The Jack knife on Ball is a fantastic exercise that targets your core muscles, particularly the rectus abdominis (your "six-pack" muscles), obliques, and hip flexors. This exercise is performed on a stability ball, which adds an extra challenge by engaging your balance and stability muscles. By lying on your back with your hands stretched overhead and your legs extended, you begin the movement by crunching your body into a V-shape. Simultaneously, you raise your legs off the ground while reaching your hands towards your feet. The exercise is named "Jack knife" because your body resembles the shape of a folding jack knife at the peak of the movement. The Jack knife on Ball is a multi-joint exercise that involves both flexion of the trunk and flexion of the hips. This combination creates a highly effective workout for your abs and hip flexors. Additionally, the instability provided by the ball further engages your deep core muscles, improving your overall balance and stability. Adding the Jack knife on Ball to your workout routine can help strengthen your core muscles, enhance your posture, and improve your overall functional fitness. However, it is important to perform this exercise with proper form and ease into it gradually to avoid any potential strain or injury.
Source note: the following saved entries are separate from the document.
(** ** One message *)

Lemma calm_receive w m s :
  wf s → msg_rid m ≠ w → msg_rid m ∈ ids → calm_at ids w s (receive H m).
Proof.
  intros Hw Hne Hin. apply calm_get. case_bool_decide; [by apply calm_ret|].
  destruct m as [r p|r c|r|r u|r defer]; simpl in *;
    (apply calm_bind; [|intros; by apply calm_ret]).
  - apply calm_modify. split; [by destruct Hw|]. constructor; try done. fields.
    by intros Hc [_ ?]%list_elem_of_filter.
  - by apply calm_on_stream_chunk.
  - by apply calm_on_stream_done.
  - by apply calm_on_request_update.
  - by apply calm_abort; [apply HH|..].
Qed.

Lemma tracked_data L placed s F did d :
  tracked rid L placed s F → find_request_data s rid = Some did →
  tracked rid L placed (s <| o_datas := <[did := d]> (o_datas s) |>) (data_feed d).
Proof.
  intros (Ha & Hc & _ & Hm) Hf. unfold tracked, feed.
  change (find_request_data (s <| o_datas := _ |>) rid) with (find_request_data s rid).
  rewrite Hf in *. fields. rewrite lookup_insert_eq. destruct Hm as (? & ? & ? & ? & _).
  by split_and!.
Qed.
(* ===== verification/MossBody.v ===== *)
(** * The realtime scheduler: what a failure keeps of a request object

    Failing a request reports it, aborts it and returns its row; of the object itself only the
    phase and the accounting record change, next to the row and the upstream lengths.  So the
    object of a failed request still tells what was done to it before - an un-append, say. *)
From S2P Require Import Prelude PyNum Payload Accounting SessionState KVLayout RuntimeState Segment.
From S2P Require Import FrameApply BatchAdapter Extend Odict OmniState Silent Intake Terminal MossState MossAbort MossStep MossFail.
Local Open Scope Z_scope.

(** The runtime state, the phase and the accounting record aside. *)
Definition settled (st : RuntimeState) : RuntimeState :=
  st <| r_phase := DECODING |> <| r_accounting := None |>.

(** The attributes of a request, its phase and its accounting record aside. *)
Definition at_rest {Inputs Range} (r : Req Inputs Range) : Req Inputs Range :=
  r <| x_state := settled (x_state r) |>.

Section Body.
Context `{ME : MossEnv} {Out : Type} (H : Hooks) (MH : MossHooks (Out := Out)).
Context (Hlaw : moss_release_law H).

Definition body (q : ReqObj) : Req (Segment Pixels) Range := at_rest (e_req (q_ext q)).
Definition body_at (m : Moss) (oid : nat) : option (Req (Segment Pixels) Range) :=
  body <$> req_at m oid.

(** The objects of [m'] have the bodies of those of [m]. *)
Definition same_bodies (m m' : Moss) : Prop :=
  aborted_ok (m_omni m') ∧ ∀ oid, body_at m' oid = body_at m oid.

(** A statement that leaves every body alone, whether it raises or not. *)
Definition body_kept {B} (f : M Moss B) : Prop :=
  ∀ m, aborted_ok (m_omni m) → same_bodies m (f m).2.

Lemma kept_bind {A B} (f : M Moss A) (g : A → M Moss B) :
  body_kept f → (∀ a, body_kept (g a)) → body_kept (f ≫= g).
Proof.
  intros Hf Hg m Hm. unfold mbind, M_bind. specialize (Hf m Hm).
  destruct (f m) as [[a|e] m1]; [|done]. destruct Hf as [H1 H2]. destruct (Hg a m1 H1) as [H3 H4].
  split; [done|]. intros oid. by rewrite H4.
Qed.

Lemma kept_get {B} (g : Moss → M Moss B) : (∀ m, body_kept (g m)) → body_kept (get ≫= g).
Proof. intros Hg m. exact (Hg m m). Qed.

Lemma kept_omni {B} (f : M Omni B) :
  (∀ s, aborted_ok s → aborted_ok (f s).2 ∧
     ∀ oid, body <$> o_reqs (f s).2 !! oid = body <$> o_reqs s !! oid) →
  body_kept (on_omni f).
Proof.
  intros Hf m Hm. unfold on_omni, zoom. specialize (Hf _ Hm). by destruct (f (m_omni m)).
Qed.

Lemma kept_aside (f : Moss → Moss) : (∀ m, m_omni (f m) = m_omni m) → body_kept (modify f).
Proof.
  intros Hf m Hm. unfold same_bodies, body_at, req_at. cbn. rewrite Hf. done.
Qed.

Lemma kept_sessions {B} (f : M Controller B) : body_kept (on_sessions f).
Proof. intros m Hm. unfold on_sessions, zoom. by destruct (f (m_sessions m)). Qed.

Lemma kept_ret {B} (b : B) : body_kept (mret b).
Proof. by intros m Hm. Qed.

Lemma kept_state oid (f : M RuntimeState unit) :
  (∀ st, settled (f st).2 = settled st) → body_kept (on_state oid f).
Proof.
  intros Hf m Hm. unfold on_state. cbn [mbind M_bind get].
  change (same_bodies m ((get ≫= (fun m => match o_reqs (m_omni m) !! oid with
    | None => throw (OtherError "no such object")
    | Some q => let '(r, st) := f (req_state q) in
                _ ← on_omni (update_req oid (set_req_state st)); lift r
    end)) m).2).
  unfold mbind at 1, M_bind at 1. cbn.
  destruct (o_reqs (m_omni m) !! oid) as [q|] eqn:Hq; [|done].
  pose proof (Hf (req_state q)) as Hst. destruct (f (req_state q)) as [r st]. simpl in Hst.
  erewrite moss_bind_run by reflexivity. split; [by destruct r|]. intros oid'.
  transitivity (body <$> alter (set_req_state st) oid (o_reqs (m_omni m)) !! oid'); [by destruct r|].
  unfold body_at, req_at. destruct (decide (oid' = oid)) as [->|Hne].
  - rewrite lookup_alter_eq, Hq. simpl. f_equal. unfold body, at_rest, req_state in *. simpl.
    by rewrite Hst.
  - by rewrite lookup_alter_ne.
Qed.

Lemma settled_accounting (f : M RealtimeAccounting unit) st :
  settled (on_accounting f tt st).2 = settled st.
Proof.
  unfold on_accounting. mrun. destruct (r_accounting st) as [a|] eqn:Ea; [|done].
  destruct (f a) as [[?|?] a']; reflexivity.
Qed.

Lemma kept_record rid (f : M RealtimeAccounting unit) : body_kept (on_record rid f).
Proof.
  unfold on_record. apply kept_get. intros m. destruct (od_get _ _); [|apply kept_ret].
  apply kept_state, settled_accounting.
Qed.
Lemma body_release q pool : body (h_release_kv_cache H q pool).1 = body q.
Proof. by destruct (Hlaw q pool) as (a & c & ->). Qed.

Lemma silent_bodies s s' : silent body s s' → ∀ oid, body <$> o_reqs s' !! oid = body <$> o_reqs s !! oid.
Proof.
  intros (_ & _ & Hr) oid. specialize (Hr oid).
  destruct (o_reqs s !! oid), (o_reqs s' !! oid); try done. simpl. f_equal. apply Hr.
Qed.

Lemma kept_hushed {B} (f : M Omni B) : hushed body f → body_kept (on_omni f).
Proof.
  intros Hf. apply kept_omni. intros s Hs. destruct (Hf s) as (b & s' & -> & Hsil & [A B']).
  split; [unfold aborted_ok in *; simpl; by rewrite A, B'|]. by apply silent_bodies.
Qed.

Lemma kept_emit rid e : h_is_entry_rank H = true → body_kept (emit_request_error H rid e).
Proof.
  intros Hentry. unfold emit_request_error. apply kept_bind; [apply kept_record|]. intros _.
  apply kept_omni. intros s Hs. unfold Intake.emit_request_error. by rewrite Hentry.
Qed.

Lemma kept_parked oid : body_kept (release_parked H oid).
Proof.
  unfold release_parked. apply kept_bind.
  - apply kept_hushed. apply (hushed_release body); [by apply release_law_moss|apply body_release].
  - intros _. apply kept_hushed. unfold detach_request_data. apply hushed_update.
    intros q. split_and!; auto.
Qed.

Lemma kept_resolved rid : body_kept (abort_resolved H rid false).
Proof.
  unfold abort_resolved. apply kept_get. intros m0. apply kept_bind.
  { unfold finish_data. apply kept_get. intros m. destruct (_ ≫= _); [|apply kept_ret].
    apply kept_state. intros st. rewrite finish_aborted_run. simpl.
    by destruct (r_append_inflight st). }
  intros _. apply kept_bind; [apply kept_sessions|]. intros _. apply kept_bind.
  { apply kept_omni. intros s Hs.
    destruct (abort_silent body (h_release_kv_cache H) (release_law_moss H Hlaw) body_release
      (fun _ => eq_refl) (fun _ => eq_refl) rid false s Hs) as (s' & -> & Hsil & Hok).
    split; [exact Hok|]. by apply silent_bodies. }
  intros _. apply kept_bind; [by apply kept_aside|]. intros _. apply kept_get. intros m.
  apply kept_bind; [by apply kept_aside|]. intros _. apply kept_bind.
  - destruct (match od_get _ _ with Some _ => _ | None => _ end); [apply kept_parked|apply kept_ret].
  - intros _. unfold freeze_record. apply kept_get. intros m1. apply kept_record.
Qed.

(** Failing a request that no launched step holds leaves the bodies of all objects alone. *)
Lemma fail_request_bodies rid e m m' :
  h_is_entry_rank H = true → aborted_ok (m_omni m) → not_launched m rid →
  (∀ oid, od_get rid (m_accounting_records m) = Some oid → rid_is (m_omni m) rid oid = true) →
  fail_request H MH rid e m = (Ok tt, m') → ∀ oid, body_at m' oid = body_at m oid.
Proof.
  intros Hentry Hok Hn Hrec E. unfold fail_request in E.
  destruct (emit_error_run H Hentry rid e m Hrec) as (s & E1 & Hr & _).
  pose proof (kept_emit rid e Hentry m Hok) as [Hok1 Hb1]. rewrite E1 in Hok1, Hb1. simpl in Hok1, Hb1.
  rewrite (moss_bind_run _ _ _ _ _ E1), abort_run_resolved in E.
  - pose proof (kept_resolved rid (m <| m_omni := reported s (OError rid e) |>) Hok1) as [_ Hb2].
    rewrite E in Hb2. cbn [snd] in Hb2. intros oid. by rewrite Hb2, Hb1.
  - intros bid oid Hb Ho. change (rid_is s rid oid = false).
    rewrite (rid_is_same (m_omni m) s) by by eapply restated_rids.
    apply (Hn bid); [rewrite <- Hb; cbn; by rewrite (proj1 Hr)|].
    revert Ho. unfold batch_reqs. cbn. rewrite (proj1 Hr). done.
Qed.
End Body.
With consistent practice, you'll be well on your way to achieving a stronger and more defined midsection.


  • Start by lying on your back on an exercise ball, with your feet flat on the floor and your arms extended above your head.
  • Engage your core and lift your upper body and legs off the ball, bringing them together towards the center of your body.
  • At the same time, try to touch your toes with your fingertips, forming a 'V' shape with your body.
  • Hold the position for a second and then slowly lower your body back to the starting position.
  • Repeat for the desired number of repetitions.

Tips & Tricks

  • Engage your core muscles throughout the exercise to maintain stability and control.
  • Start with a smaller range of motion and gradually increase as you build strength and stability.
  • Keep your gaze forward to maintain proper spinal alignment.
  • Exhale as you lift your upper body and inhale as you lower back down, focusing on controlled breathing.
  • Use your arms for balance and support, placing them on the sides of the ball.
  • Maintain a controlled and slow tempo for each repetition to maximize muscle activation.
  • Ensure the ball remains stable throughout the exercise by using a properly inflated ball.
  • Consider consulting with a fitness professional to learn proper form and technique for this advanced exercise.
  • Gradually increase the difficulty of the exercise by extending your arms overhead while performing the jackknife.
  • Perform a thorough warm-up prior to attempting the exercise to prepare your body for the movement.